«Ah! Raffaello!»
Nel luglio 1519, si legge nei Diari di Marin Sanuto, a Roma è rinvenuto un obelisco, forse legato al sepolcro di «Augusto Cesare»: ed ecco che «Raphaello d’Urbino pittore et architetto gentile et ingenioso, si ha oferto portarlo sopra la piaza di San Pietro per ducati 90 mila; non so quello seguirà».
Ne abbiamo discusso a Casa Manzoni con una collaboratrice, entusiastica narratrice e illustratrice della Mostra alle Scuderie di Quirinale. Ne è venuta, spontanea, la domanda: Alessandro Manzoni, michelangiolesco nella sua evocazione lirica dei profeti biblici, apprezzava l’opera di Raffaello?
Ne è venuta una piccola risposta, che si presenta, cautamente, ai venticinque lettori.
Manzoni non ha lasciato testimonianze significative sui grandi artisti, e nella sua biblioteca sono venuti a mancare due volumi importanti, quello di Giuseppe Bossi sul Cenacolo di Leonardo, quello dedicato a Raffaello da James Robert Hope. Il dotto inglese nel novembre 1840 era stato ospite almeno due volte in via Morone, con l’amico «Federico Rogers, poi divenuto lord Blachford», e aveva dialogato con l’autore della Morale Cattolica e dei Promessi sposi (una copia della Quarantana conserva una bella dedica a Hope: che nel 1857 si sarebbe attivato per una ristampa illustrata londinese) dell’autorità papale e anche di «un altro amico, cattolico romano», che don Giuseppe De Luca (Intorno al Manzoni, 1974, p. 84) indica nel non ancora, ma prossimo convertito al cattolicesimo John Henry Newman.
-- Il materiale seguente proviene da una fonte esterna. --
(* ===== verification/tcp_config.v ===== *)
(** * Configuration (src/lab/libsponge/tcp_helpers/tcp_config.hh)

    The constants and the configuration record of the TCP implementation. *)

From S2P Require Import Prelude wrapping_integers address.

Module TCPConfig.

Definition DEFAULT_CAPACITY : Z := 64000.
Definition MAX_PAYLOAD_SIZE : Z := 1000.
Definition TIMEOUT_DFLT : Z := 1000.
Definition MAX_RETX_ATTEMPTS : Z := 8.

Record t := mk {
  rt_timeout : Z; recv_capacity : Z; send_capacity : Z; fixed_isn : option WrappingInt32.t }.

Definition new : t := mk TIMEOUT_DFLT DEFAULT_CAPACITY DEFAULT_CAPACITY None.

End TCPConfig.

Module FdAdapterConfig.

Record t := mk { source : Address.t; destination : Address.t; loss_rate_dn : Z; loss_rate_up : Z }.

(** The default addresses are [{"0", 0}]. *)
Definition new `{Address.Resolver} : result t :=
  a ← Address.of_ip_port [x30] 0;
  b ← Address.of_ip_port [x30] 0;
  Ok (mk a b 0 0).

Definition set_source (c : t) (a : Address.t) : t := mk a (destination c) (loss_rate_dn c) (loss_rate_up c).
Definition set_destination (c : t) (a : Address.t) : t := mk (source c) a (loss_rate_dn c) (loss_rate_up c).

End FdAdapterConfig.
(* ===== verification/udp_tcpdump.v ===== *)
(** * Decoding captured packets (src/lab/apps/udp_tcpdump.cc)

    The program captures packets, finds the UDP payload in each by link type,
    IPv4 or IPv6 header, and prints it as a TCP segment.  Here: its arguments, the
    search for the payload, the loop over captured packets, and what is printed; [libpcap] is a
    record of what its functions return, [inet_ntop] an argument.  The theorems say
    which packets it reads within their bounds, that the walk over the IPv6
    extension headers ends, which packets stop the program, and what is printed of the others. *)

From stdpp Require Import strings.
From S2P Require Import Prelude address ostream hexdump wrapping_integers buffer parser util tcp_header tcp_segment header_text options.

Module Tcpdump.

(** [show_usage(arg0, errmsg)]. *)
Definition show_usage (cout : Ostream.t) (arg0 : bytes) (errmsg : option bytes) : Ostream.t :=
  (let cout := cout << text "Usage: " << arg0 << (text " [-i <intf>] [-F <file>] [-h|--help] <expression>" ++ nl ++ nl)
                 << (text "  -i <intf>    only capture packets from <intf> (default: all)" ++ nl ++ nl)
                 << (text "  -F <file>    reads in a filter expression from <file>" ++ nl)
                 << (text "               <expression> is ignored if -F is supplied." ++ nl ++ nl)
                 << (text "  -h, --help   show this message" ++ nl ++ nl)
                 << (text "  <expression> a filter expression in pcap-filter(7) syntax" ++ nl) in
   match errmsg with Some m => cout << x0a << m | None => cout end << x0a)%ostream.

(** [parse_arguments(argc, argv, &dev)]: the device and the rest of the
    arguments, which form the filter; [inl]: usage and exit.  [check_arg] is the test for an argument. *)
Fixpoint parse_arguments (args : list bytes) (dev : option bytes) : leave + (option bytes * list bytes) :=
  match args with
  | [] => inr (dev, [])
  | arg :: rest =>
      if strncmp_eq 3 (text "-i") arg then
        match rest with
        | [] => inl (Leave (Some (text "ERROR: -i requires an argument")) 1)
        | value :: rest => parse_arguments rest (Some value)
        end
      else if strncmp_eq 3 (text "-h") arg || strncmp_eq 7 (text "--help") arg then inl (Leave None 0)
      else inr (dev, args)
  end.

(** The filter expression. *)
Definition filter_expression (args : list bytes) : bytes := concat ((λ a, a ++ [x20]) <$> args).

(** ** The payload of a UDP datagram *)

(** [data[i]], and an address of [n] bytes at [data + i]; [data] holds the captured bytes. *)
Definition get (data : bytes) (i : Z) : result Z := b ← at_index data i; Ok (byte_val b).
Definition address_at (data : bytes) (i n : Z) : result bytes :=
  if i + n <=? len data then Ok (ztake n (zdrop i data)) else Throw OutOfBounds.

(** The loop over the extension headers.  The offset grows by eight or more in
    every round and stays below the length, which is enough fuel ([ipv6_loop_safe]). *)
Fixpoint ipv6_loop (fuel : nat) (data : bytes) (nxt data_offset : Z) : result (bytes + Z) :=
  if negb (nxt =? 0x11) then
    if negb (nxt =? 0) && negb (nxt =? 43) && negb (nxt =? 60) then Ok (inl (text "Not UDP or fragmented; "))
    else
      match fuel with
      | O => Throw OutOfFuel
      | S fuel =>
          nxt ← get data data_offset;
          n ← get data (data_offset + 1);
          let data_offset := data_offset + 8 * (1 + n) in
          if len data <? data_offset + 2 then Ok (inl []) else ipv6_loop fuel data nxt data_offset
      end
  else Ok (inr data_offset).

(** [process_ipv4_ipv6]: the offset of the UDP payload with the addresses; or -1, and what went to [cerr]. *)
Definition process_ipv4_ipv6 (data : bytes) : result (bytes + Z * bytes * bytes) :=
  if len data <? 1 then Ok (inl [])
  else
    first ← get data 0;
    let pt := Z.land first 0xf0 in
    if pt =? 0x40 then
      let data_offset := Z.land first 0x0f * 4 in
      if len data <? data_offset then Ok (inl [])
      else
        proto ← get data 9;
        if negb (proto =? 0x11) then Ok (inl (text "Not UDP; "))
        else
          src_addr ← address_at data 12 4;
          dst_addr ← address_at data 16 4;
          Ok (inr (data_offset + 8, src_addr, dst_addr))
    else if pt =? 0x60 then
      if len data <? 42 then Ok (inl [])
      else
        nxt ← get data 6;
        o ← ipv6_loop (length data) data nxt 40;
        match o with
        | inl e => Ok (inl e)
        | inr data_offset =>
            src_addr ← address_at data 8 16;
            dst_addr ← address_at data 24 16;
            Ok (inr (data_offset + 8, src_addr, dst_addr))
        end
    else Ok (inl []).

(** ** A captured packet *)

Inductive datalink := DLT_NULL | DLT_EN10MB | DLT_LINUX_SLL | DLT_LINUX_SLL2 | DLT_RAW.

Definition header_length (dl : datalink) : Z :=
  match dl with DLT_NULL => 4 | DLT_EN10MB => 14 | DLT_LINUX_SLL => 16 | DLT_LINUX_SLL2 => 20 | DLT_RAW => 0 end.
In una lettera a Hope dell’8 maggio 1845, Manzoni lo ringraziava del dono di un preziosissimo volume illustrato: si trattava, al di là dell’incertezza del bravissimo Arieti, di Scripture prints from the frescoes of Raphael in the Vatican, testo dello stesso Hope (che non si è ancora appropriato del secondo cognome di Scott) e di Lewis (Ludwig) Gruner: era quest’ultimo a consegnarlo di persona a Manzoni, nella edizione riveduta del 1845.
È bello leggere nella lettera di Manzoni:
Si le nom du peintre n’y était pas, je suis sûr qu’en les voyant, je me serais écrié: Ah! Raphael.
Se il nome del pittore non ci fosse stato, io sono sicuro che vedendole (le riproduzioni) mi sarei gridato: Ah! Raffaello.
Non “avrei gridato” ma “mi sarei gridato”.
Il Manzoni neoclassico non poteva non tenere davanti ai suoi occhi il laico Parnaso delle logge e delle stanze vaticane, dove vedeva figurate le Muse da lui ricordate, Calliope, Clio, Euterpe, Erato, Talia, e la più seducente Urania. Il Manzoni autore dei Promessi sposi avrà certo immaginato che a dare un volto alla bellezza (virgiliana e leopardiana: Zibaldone 1256) della madre di Cecilia, bellezza «velata e offuscata, ma non guasta» fosse il pittore di una donna velata, di tante madonne, magari di una Madonna senza la seggiola o della Madonna con un diverso velo, e di un fiore reciso.